■ WORK REQUEST ■
Below are some records; output exactly the lines from the line with "simpl. eapply returns_bind;" to the line with "- apply Z.leb_le", both ends kept, and nothing more.

■ RECORDS PROVIDED ■
Lemma city128_loop_returns fuel s len st :
  128 ≤ len < 2 ^ 64 → (Z.to_nat len ≤ fuel)%nat → 0 ≤ s →
  s + len ≤ Z.of_nat (length buf) → city_ok st →
  returns (λ r, let '(s', len', st') := r in
      0 ≤ len' < 128 ∧ s' + len' = s + len ∧ s + 128 ≤ s' ∧ city_ok st')
    (city128_loop fuel buf s len st).
Proof.
  revert s len st. induction fuel as [|fuel IH]; intros s len st Hlen Hf Hs Hb Hst; [lia|].
  simpl. eapply returns_bind; [apply city_round_returns; auto; lia|]. intros st1 Hst1.
  eapply returns_bind; [apply city_round_returns; auto; lia|]. intros st2 Hst2.
  rewrite u64_small by lia. case_match eqn:Hc.
  - apply Z.leb_le in Hc. eapply returns_mono; [apply IH; try lia; auto|].
    intros [[s' len'] st']; intros (? & ? & ? & ?);
    split; [lia|]; split; [lia|]; split; [lia|done].
  - split; [lia|]; split; [lia|]; split; [lia|done].
Qed.

Lemma city128_tail_returns fuel s len td st :
  0 ≤ len < 128 → 0 ≤ td → td < len + 32 → (128 ≤ td + 32 * (Z.of_nat fuel - 1)) →
  128 ≤ s → s + len ≤ Z.of_nat (length buf) → city_ok st →
  returns city_ok (city128_tail fuel buf s len td st).
Proof.
  revert td st. induction fuel as [|fuel IH]; intros td st Hlen Htd Htd' Hf Hs Hb Hst.
  { lia. }
  simpl. case_match eqn:Hc; [|done]. destruct st as [x y z v w].
  repeat (fetch_step || weak_step). apply IH; try lia. city_auto.
Qed.

Lemma CityHash128WithSeed_returns s len seed :
  0 ≤ s → 0 ≤ len < 2 ^ 64 → s + len ≤ Z.of_nat (length buf) → u128_ok seed →
  returns u128_ok (CityHash128WithSeed buf s len seed).
Proof.
  intros Hs Hlen Hb [Hs1 Hs2]. unfold CityHash128WithSeed.
  case_match; [apply CityMurmur_returns; try lia; done|]. repeat fetch_step.
  eapply returns_bind; [apply city128_loop_returns; try lia; city_auto|].
  intros [[s' len'] [x y z v w]] (Hl' & Hsl & Hs' & Hst).
  eapply returns_bind; [apply city128_tail_returns; try lia; city_auto|].
  intros [x' y' z' v' w'] Hst'. split; [apply w64_u64|apply HashLen16_w64].
Qed.
End Fetch.

Lemma CityHash128_returns buf s len :
  Forall byteb buf → 0 ≤ s → 0 ≤ len < 2 ^ 64 → s + len ≤ Z.of_nat (length buf) →
  returns u128_ok (CityHash128 buf s len).
Proof.
  intros HF Hs Hlen Hb. unfold CityHash128. repeat case_match.
  - eapply returns_bind; [apply Fetch64_returns; auto; lia|]. intros f0 Hf0.
    eapply returns_bind; [apply Fetch64_returns; auto; lia|]. intros f8 Hf8.
    apply CityHash128WithSeed_returns; try lia; [done|].
    split; simpl; auto with cword.
  - eapply returns_bind; [apply Fetch64_returns; auto; lia|]. intros f0 Hf0.
    eapply returns_bind; [apply Fetch64_returns; auto; lia|]. intros f8 Hf8.
    apply CityHash128WithSeed_returns; try done. split; simpl; auto with cword.
  - apply CityHash128WithSeed_returns; done.
Qed.

(** ** Mixing steps lose no information *)
Lemma ShiftMix_invol x : w64 x → ShiftMix (ShiftMix x) = x.
Proof.
  intros Hx. unfold ShiftMix. rewrite Z.shiftr_lxor, Z.shiftr_shiftr by lia.
  rewrite <-Z.lxor_assoc, (Z.lxor_assoc x), Z.lxor_nilpotent, Z.lxor_0_r.
  apply w64_bits in Hx as [Hx0 Hx].
  replace (x .>> (47 + 47)) with (Z.shiftr (x .>> 64) 30)
    by (by rewrite Z.shiftr_shiftr by lia).
  by rewrite Hx, Z.shiftr_0_l, Z.lxor_0_r.
Qed.

Lemma lxor_inj_l x y z : x .^ z = y .^ z → x = y.
Proof.
  intros H. apply (f_equal (λ t, t .^ z)) in H.
  by rewrite !Z.lxor_assoc, !Z.lxor_nilpotent, !Z.lxor_0_r in H.
Qed.

(** Multiplication by a word with a multiplicative inverse. *)
Lemma mul64_inj (m i x y : Z) :
  m *64 i = 1 → w64 x → w64 y → x *64 m = y *64 m → x = y.
Proof.
  intros Hi Hx Hy H. unfold u64 in *.
  apply (f_equal (λ t, (t * i) mod 2 ^ 64)) in H.
  rewrite !Z.mul_mod_idemp_l, <-!Z.mul_assoc in H by lia.
  rewrite <-(Z.mul_mod_idemp_r x), <-(Z.mul_mod_idemp_r y), Hi, !Z.mul_1_r in H by lia.
  by rewrite !Z.mod_small in H.
Qed.

Definition kMul_inv : Z := 0xdc56e6f5090b32d9.
Lemma kMul_unit : kMul *64 kMul_inv = 1.
Proof. vm_compute. reflexivity. Qed.

Lemma lxor_inj_r x y z : z .^ x = z .^ y → x = y.
Proof. rewrite !(Z.lxor_comm z). apply lxor_inj_l. Qed.

Lemma ShiftMix_inj x y : w64 x → w64 y → ShiftMix x = ShiftMix y → x = y.
Proof.
  intros Hx Hy H. apply (f_equal ShiftMix) in H. by rewrite !ShiftMix_invol in H.
Qed.

Lemma kMul_inj x y : w64 x → w64 y → x *64 kMul = y *64 kMul → x = y.
Proof. apply (mul64_inj _ _ _ _ kMul_unit). Qed.

(** [HashLen16 u v] in terms of the two mixing steps. *)
Lemma HashLen16_unfold u v :
  HashLen16 u v =
  ShiftMix ((v .^ ShiftMix ((u .^ v) *64 kMul)) *64 kMul) *64 kMul.
Proof. done. Qed.

Lemma HashLen16_outer_inj x y :
  w64 x → w64 y →
  ShiftMix (x *64 kMul) *64 kMul = ShiftMix (y *64 kMul) *64 kMul → x = y.
Proof.
  intros Hx Hy H. apply kMul_inj in H; [|auto with cword..].
  apply ShiftMix_inj in H; [|auto with cword..]. by apply kMul_inj.
Qed.

Lemma HashLen16_inj_l u1 u2 v :
  w64 u1 → w64 u2 → w64 v → HashLen16 u1 v = HashLen16 u2 v → u1 = u2.
Proof.
  intros H1 H2 Hv H. rewrite !HashLen16_unfold in H.
  apply HashLen16_outer_inj in H; [|auto 10 with cword..].
  apply lxor_inj_r, ShiftMix_inj, kMul_inj, lxor_inj_l in H; auto with cword.
Qed.

(** With the same [u ^ v] the hash depends injectively on [v]. *)
Lemma HashLen16_inj_xor u1 v1 u2 v2 :
  w64 u1 → w64 v1 → w64 u2 → w64 v2 →
  u1 .^ v1 = u2 .^ v2 → HashLen16 u1 v1 = HashLen16 u2 v2 → v1 = v2 ∧ u1 = u2.
Proof.
  intros Hu1 Hv1 Hu2 Hv2 Hx H. rewrite !HashLen16_unfold, Hx in H.
  apply HashLen16_outer_inj in H; [|auto 10 with cword..].
  apply lxor_inj_l in H as ->. split; [done|]. by apply lxor_inj_l in Hx.
Qed.

Lemma murmur_finish_inj a1 b1 c1 d1 a2 b2 c2 d2 :
  murmur_finish a1 b1 c1 d1 = murmur_finish a2 b2 c2 d2 →
  HashLen16 a1 c1 = HashLen16 a2 c2 ∧ HashLen16 d1 b1 = HashLen16 d2 b2.
Proof.
  unfold murmur_finish. intros [= Hx Hh].
  apply HashLen16_inj_xor in Hh as [??]; auto with cword.
  by rewrite !(Z.lxor_comm (HashLen16 _ _) (HashLen16 a1 c1)),
    !(Z.lxor_comm (HashLen16 _ _) (HashLen16 a2 c2)).
Qed.

(** [CityMurmur] on at most 7 bytes: only the 64-bit hash of the bytes
    enters. *)
Lemma CityMurmur_short buf s len seed :
  0 ≤ len < 8 →
  CityMurmur buf s len seed =
  (let! h := HashLen0to16 buf s len in
   let a := ShiftMix (first seed *64 k1) *64 k1 in
   let c := (second seed *64 k1) +64 h in
   Ok (murmur_finish a (second seed) c (ShiftMix (a +64 c)))).
Proof.
  intros Hlen. unfold CityMurmur, Uint128Low64, Uint128High64.
  rewrite (proj2 (Z.leb_le (len - 16) 0)), (proj2 (Z.leb_gt 8 len)) by lia.
  by destruct (HashLen0to16 buf s len).
Qed.

Lemma add64_inj_r c x y : w64 x → w64 y → c +64 x = c +64 y → x = y.
Proof.
  unfold w64, u64. intros Hx Hy H.
  rewrite <-(Z.mod_small x (2 ^ 64)), <-(Z.mod_small y (2 ^ 64)) by done.
  replace x with ((c + x) - c) by lia. replace y with ((c + y) - c) by lia.
  by rewrite <-(Zminus_mod_idemp_l (c + x)), H, Zminus_mod_idemp_l.
Qed.

Lemma CityHash128_short_inj buf1 buf2 len h :
  Forall byteb buf1 → Forall byteb buf2 → 0 ≤ len < 8 →
  len ≤ Z.of_nat (length buf1) → len ≤ Z.of_nat (length buf2) →
  CityHash128 buf1 0 len = Ok h → CityHash128 buf2 0 len = Ok h →
  HashLen0to16 buf1 0 len = HashLen0to16 buf2 0 len.
Proof.
  intros HF1 HF2 Hlen Hl1 Hl2. unfold CityHash128, CityHash128WithSeed.
  rewrite !(proj2 (Z.leb_gt 16 len)), !(proj2 (Z.leb_gt 8 len)),
    !(proj2 (Z.ltb_lt len 128)), !CityMurmur_short by lia.
  pose proof (HashLen0to16_returns buf1 HF1 0 len ltac:(lia) ltac:(lia) Hl1) as R1.
  pose proof (HashLen0to16_returns buf2 HF2 0 len ltac:(lia) ltac:(lia) Hl2) as R2.
  apply returns_Ok in R1 as (h1 & -> & W1). apply returns_Ok in R2 as (h2 & -> & W2).
  cbn [res_bind]. intros E1 E2. rewrite <-E1 in E2.
  apply (inj Ok), murmur_finish_inj in E2 as [_ Hb].
  apply HashLen16_inj_l, ShiftMix_inj in Hb; [|auto with cword..].
  do 2 apply add64_inj_r in Hb; auto with cword. by subst.
Qed.

(** ** Rotation *)
Lemma testbit_w64_high x i : w64 x → 64 ≤ i → Z.testbit x i = false.
Proof.
  intros Hx Hi. rewrite <-(Z.mod_small x (2 ^ 64)) by apply Hx.
  apply Z.mod_pow2_bits_high. lia.
Qed.

Lemma testbit_u64 z i : 0 ≤ i < 64 → Z.testbit (u64 z) i = Z.testbit z i.
Proof. intros. apply Z.mod_pow2_bits_low. lia. Qed.

(** ** Properties *)

(** The hashes are total and memory safe: on every byte string, and for
    every slice [s, s + len) of it, of any length, [CityHash64] and
    [CityHash128] terminate (the loop fuel [len] is always enough), read only
    bytes of the input and return 64-bit words; this covers the tail chunks
    of [CityHash128], which reach back before the end pointer of its loop. *)
Theorem CityHash_safe (buf : list Z) (s len : Z) :
  Forall byteb buf → 0 ≤ s → 0 ≤ len < 2 ^ 64 →
  s + len ≤ Z.of_nat (length buf) →
  (∃ h, CityHash64 buf s len = Ok h ∧ 0 ≤ h < 2 ^ 64) ∧
  ∃ h, CityHash128 buf s len = Ok h ∧ 0 ≤ first h < 2 ^ 64 ∧ 0 ≤ second h < 2 ^ 64.
Proof.
  intros HF Hs Hlen Hb. split; [by apply returns_Ok, CityHash64_returns|by apply returns_Ok, CityHash128_returns].
Qed.

Lemma CityHash_safe_witness :
  (∃ h, CityHash64 (replicate 300 9) 1 290 = Ok h ∧ 0 ≤ h < 2 ^ 64) ∧
  ∃ h, CityHash128 (replicate 300 9) 1 290 = Ok h ∧ 0 ≤ first h < 2 ^ 64 ∧ 0 ≤ second h < 2 ^ 64.
Proof.
  apply (CityHash_safe (replicate 300 9) 1 290); [|lia|lia|by vm_compute].
  apply Forall_replicate. split; lia.
Defined.

(** The 128-bit names of two integers (the 4-byte inputs that
    [mica_gen_keys] and the HERD client hash) coincide only when their
    64-bit [HashLen0to16] values coincide: the seeding and finishing steps
    of [CityHash128] lose no information. *)
Theorem CityHash128_int_collision (i j : Z) (h : uint128) :
  CityHash128 (le_bytes 4 i) 0 4 = Ok h →
  CityHash128 (le_bytes 4 j) 0 4 = Ok h →
  HashLen0to16 (le_bytes 4 i) 0 4 = HashLen0to16 (le_bytes 4 j) 0 4.
Proof.
  apply CityHash128_short_inj; try apply le_bytes_range;
    rewrite ?length_le_bytes; lia.
Qed.

Lemma CityHash128_int_collision_witness :
  HashLen0to16 (le_bytes 4 7) 0 4 = HashLen0to16 (le_bytes 4 (7 + 2 ^ 32)) 0 4.
Proof.
  eapply (CityHash128_int_collision 7 (7 + 2 ^ 32));
    vm_compute; reflexivity.
Defined.

(** [Rotate] is the rotation to the right by [shift] positions of a
    64-bit word: bit [i] of the result is bit [(i + shift) mod 64] of the
    argument, also for the shift 0 that the code treats apart. *)
Theorem Rotate_testbit (val shift i : Z) :
  0 ≤ val < 2 ^ 64 → 0 ≤ shift < 64 → 0 ≤ i < 64 →
  Z.testbit (Rotate val shift) i = Z.testbit val ((i + shift) mod 64).
Proof.
  intros Hv Hs Hi. unfold Rotate. case_match eqn:E.
  - apply Z.eqb_eq in E as ->. by rewrite Z.add_0_r, Z.mod_small by lia.
  - apply Z.eqb_neq in E. rewrite Z.lor_spec, testbit_u64 by lia.
    rewrite Z.shiftr_spec by lia.
    destruct (decide (i + shift < 64)) as [Hlt|Hge].
    + rewrite Z.mod_small, Z.shiftl_spec_low, orb_false_r by lia. done.
    + rewrite testbit_w64_high by (done || lia). simpl.
      rewrite Z.shiftl_spec by lia. f_equal.
      apply Zmod_unique with 1; lia.
Qed.

Lemma Rotate_testbit_witness :
  Z.testbit (Rotate 5 37) 27 = Z.testbit 5 ((27 + 37) mod 64).
Proof. apply (Rotate_testbit 5 37 27); lia. Defined.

■ WRITTEN ANSWER ■
  simpl. eapply returns_bind; [apply city_round_returns; auto; lia|]. intros st1 Hst1.
  eapply returns_bind; [apply city_round_returns; auto; lia|]. intros st2 Hst2.
  rewrite u64_small by lia. case_match eqn:Hc.
  - apply Z.leb_le in Hc. eapply returns_mono; [apply IH; try lia; auto|].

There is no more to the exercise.